Shortly–i.e., any minute now–I’ll be heading out on a brief road trip with friends. I’m not a “full-time traveler,” like some sporty young people these days, flinging themselves across the globe to taste turgid well water from Tibetan monasteries buried in snow and silence. No, but perhaps I’m a part time traveler.

Seneca, a Stoic I mentioned in my last post, said, “To be everywhere is to be nowhere. People who spend their whole lives traveling abroad end up having plenty of places where they can find hospitality but no real friendships.”

Maybe I haven’t traveled enough, but I disagree with Seneca.

I’ve traveled alone, as when I flew to England, and the sight of travelers spilled like marbles into bus terminals and airports has troubled me. I’m lost in their anonymity. The way they feel like ghosts. And the gray impersonal walls of the terminals feel alien, smeared with the presence of people passing by but never staying.

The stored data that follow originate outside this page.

(** Every JSON value is read back from its own text. *)
Lemma reads_back_json (v : value) :
  is_json v = true -> forall lvl, reads_back lvl v.
Proof.
  induction v as [ | | b | z | s | elems IH | props IH | name] using value_ind;
    intros Hjson lvl; try discriminate Hjson.
  - repeat split.
    + now exists "n"%char, "ull".
    + cbn. lia.
    + intros [|f] rest Hf _; [cbn in Hf; lia | reflexivity].
  - destruct b; repeat split.
    + now exists "t"%char, "rue".
    + cbn. lia.
    + intros [|f] rest Hf _; [cbn in Hf; lia | reflexivity].
    + now exists "f"%char, "alse".
    + cbn. lia.
    + intros [|f] rest Hf _; [cbn in Hf; lia | reflexivity].
  - destruct (string_of_Z_first z) as (c & r & Hs & Hc).
    unfold reads_back, item_text. cbn [serialize size]. repeat split.
    + exists c, r. split; [assumption | now apply number_first_start].
    + rewrite Hs. cbn. lia.
    + intros [|f] rest Hf Hrest; [lia|].
      assert (Hn := parse_number_string_of_Z z rest Hjson Hrest).
      rewrite Hs in *. cbn [append] in *. now rewrite parse_value_number.
  - unfold reads_back, item_text. cbn [serialize size]. repeat split.
    + now exists dquote, (quote_body s ++ String dquote EmptyString).
    + unfold quote. cbn. lia.
    + intros [|f] rest Hf _; [lia|].
      rewrite quote_append, parse_value_string, parse_quote_body. reflexivity.
  - cbn [is_json] in Hjson. rewrite forallb_forall in Hjson.
    assert (Hall : Forall (reads_back (S lvl)) elems).
    { rewrite Forall_forall in *. intros x Hx. apply IH; auto. }
    assert (Htext : item_text lvl (VArr elems)
                    = block "[" "]" lvl (map (item_text (S lvl)) elems))
      by reflexivity.
    unfold reads_back. rewrite Htext. destruct elems as [|x t].
    + repeat split.
      * now exists "["%char, "]".
      * cbn. lia.
      * intros [|f] rest Hf _; [cbn in Hf; lia | reflexivity].
    + repeat split.
      * now exists "["%char,
          (nl ++ spaces (2 * S lvl)
              ++ join ("," ++ nl ++ spaces (2 * S lvl))
                   (map (item_text (S lvl)) (x :: t))
              ++ nl ++ spaces (2 * lvl) ++ "]").
      * cbn [size map]. 
        assert (Hlen := length_join_bound value (item_text (S lvl)) size
                          ("," ++ nl ++ spaces (2 * S lvl)) (x :: t)).
        assert (Hb := length_block "[" "]" (item_text (S lvl) x) lvl
                        (map (item_text (S lvl)) t) EmptyString eq_refl eq_refl).
        cbn [map] in Hlen.
        enough (list_sum (S (size x) :: map (fun a => S (size a)) t)
                <= String.length
                     (join ("," ++ nl ++ spaces (2 * S lvl))
                        (item_text (S lvl) x :: map (item_text (S lvl)) t)) + 1)
          by lia.
        apply Hlen; [|cbn; lia].
        eapply Forall_impl; [|exact Hall]. intros a (_ & _ & Ha & _). exact Ha.
      * intros [|f] rest Hf Hrest; [cbn in Hf; lia|].
        cbn [map]. rewrite block_append, parse_value_array.
        inversion Hall as [|? ? Hx Ht]; subst.
        destruct Hx as ((c & r & Hs & Hc) & _).
        destruct (value_start_token c Hc) as (Hws & Hclose & _).
        rewrite expect_indent, join_cons.
        assert (Hnone : forall tail, expect "]" (item_text (S lvl) x ++ tail) = None).
        { intros tail. rewrite Hs. cbn [append]. now apply expect_other. }
        replace (expect "]" _) with (@None string)
          by (destruct (map (item_text (S lvl)) t);
              rewrite ?append_assoc; now rewrite Hnone).
        rewrite <- join_cons.
        change (item_text (S lvl) x :: map (item_text (S lvl)) t)
          with (map (item_text (S lvl)) (x :: t)).
        rewrite parse_elements_items; [reflexivity | | cbn [size] in Hf; lia].
        eapply Forall_impl; [|exact Hall].
        intros a ((c' & r' & Hs' & Hc') & _ & _ & Hp). now exists c', r'.
  - cbn [is_json] in Hjson. apply andb_true_iff in Hjson.
    destruct Hjson as [Hord Hjson]. rewrite forallb_forall in Hjson.
    assert (Hall : Forall (fun kv => reads_back (S lvl) (snd kv)) props).
    { rewrite Forall_forall in *. intros [k x] Hx. apply IH; [assumption|].
      apply (Hjson (k, x) Hx). }
    assert (Htext : item_text lvl (VObj props)
                    = block "{" "}" lvl (map (member_text (S lvl)) props)).
    { unfold item_text. cbn [serialize]. rewrite members_all_some; [reflexivity|].
      eapply Forall_impl; [|exact Hall]. intros a (_ & Ha & _). exact Ha. }
    assert (Hser : serialize lvl (VObj props) = Some (item_text lvl (VObj props)))
      by reflexivity.
    unfold reads_back. rewrite Hser, Htext. clear Hser.
    destruct props as [|[k x] t].
    + repeat split.
      * now exists "{"%char, "}".
      * cbn. lia.
      * intros [|f] rest Hf _; [cbn in Hf; lia | reflexivity].
    + repeat split.
      * now exists "{"%char,
          (nl ++ spaces (2 * S lvl)
              ++ join ("," ++ nl ++ spaces (2 * S lvl))
                   (map (member_text (S lvl)) ((k, x) :: t))
              ++ nl ++ spaces (2 * lvl) ++ "}").
      * cbn [size map].
        assert (Hlen := length_join_bound (string * value)%type (member_text (S lvl))
                          (fun kv => size (snd kv))
                          ("," ++ nl ++ spaces (2 * S lvl)) ((k, x) :: t)).
        assert (Hb := length_block "{" "}" (member_text (S lvl) (k, x)) lvl
                        (map (member_text (S lvl)) t) EmptyString eq_refl eq_refl).
        cbn [map snd] in Hlen.
        assert (Heq : map (fun '(_, y) => S (size y)) t
                      = map (fun kv => S (size (snd kv))) t)
          by (apply map_ext; now intros [? ?]).
        rewrite Heq.
        enough (list_sum (S (size x) :: map (fun kv => S (size (snd kv))) t)
                <= String.length
                     (join ("," ++ nl ++ spaces (2 * S lvl))
                        (member_text (S lvl) (k, x) :: map (member_text (S lvl)) t)) + 1)
          by lia.
        apply Hlen; [|cbn; lia].
        eapply Forall_impl; [|exact Hall]. intros a (_ & _ & Ha & _).
        unfold member_text. rewrite !length_append. lia.
      * intros [|f] rest Hf Hrest; [cbn in Hf; lia|].
        cbn [map]. rewrite block_append, parse_value_object.
        rewrite expect_indent, join_cons.
        assert (Hnone : forall tail,
                   expect "}" (member_text (S lvl) (k, x) ++ tail) = None).
        { intros tail. rewrite member_append. now apply expect_other. }
        replace (expect "}" _) with (@None string)
          by (destruct (map (member_text (S lvl)) t);
              rewrite ?append_assoc; now rewrite Hnone).
        rewrite <- join_cons.
        change (member_text (S lvl) (k, x) :: map (member_text (S lvl)) t)
          with (map (member_text (S lvl)) ((k, x) :: t)).
        rewrite parse_members_items.
        -- cbn [rbind]. now rewrite object_of_entries_ordered.
        -- eapply Forall_impl; [|exact Hall].
           intros a ((c' & r' & Hs' & Hc') & _ & _ & Hp). now exists c', r'.
        -- cbn [size] in Hf.
           assert (Heq : map (fun '(_, y) => S (size y)) ((k, x) :: t)
                         = map (fun kv => S (size (snd kv))) ((k, x) :: t))
             by (apply map_ext; now intros [? ?]).
           rewrite Heq in Hf. lia.
Qed.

The road, at times, has a has a lonesome murmur.

But I’ve also joined the fabric of another world, building friendships and leaving traces with the footfalls and echoes of existence we all leave behind. I know one English girl has a poem I wrote while watching boats drift down the Thames. Unless she threw it out.

But I often wonder if the people I meet–like a man named Walid who worked in a cafe at Cairo–remembers my fumbling Arabic and the daily exchanges we made over the counter.

“Brett!” he’d say, smiling.

*Insert messy attempt at Arabic

*Insert correction

“How’s your family?” I’d ask.

I have a collection of cards gleaned from my travels: contacts that I haven’t contacted, businesses, monasteries. They’re reminders, but they fill me with joy.

…Well, my friends just arrived. Who knows where the road leads. Cheers for now.

Stoicism

By eighth grade, most guys find girls. I found Stoicism. Girls came later.

Zeno of Citium (c. 334 B.C.-c. 262 B.C.), founder of Stoicism, depicted by Raphael. Picture from Wikipedia.

In eighth, I read my first philosophy book–a brisk, colorful introduction called Get a Grip on Philosophy by Neil Turnbull. The recycled-paper pages reminded me of paper bags,  and its binding soon faded from many rereadings on bus rides home.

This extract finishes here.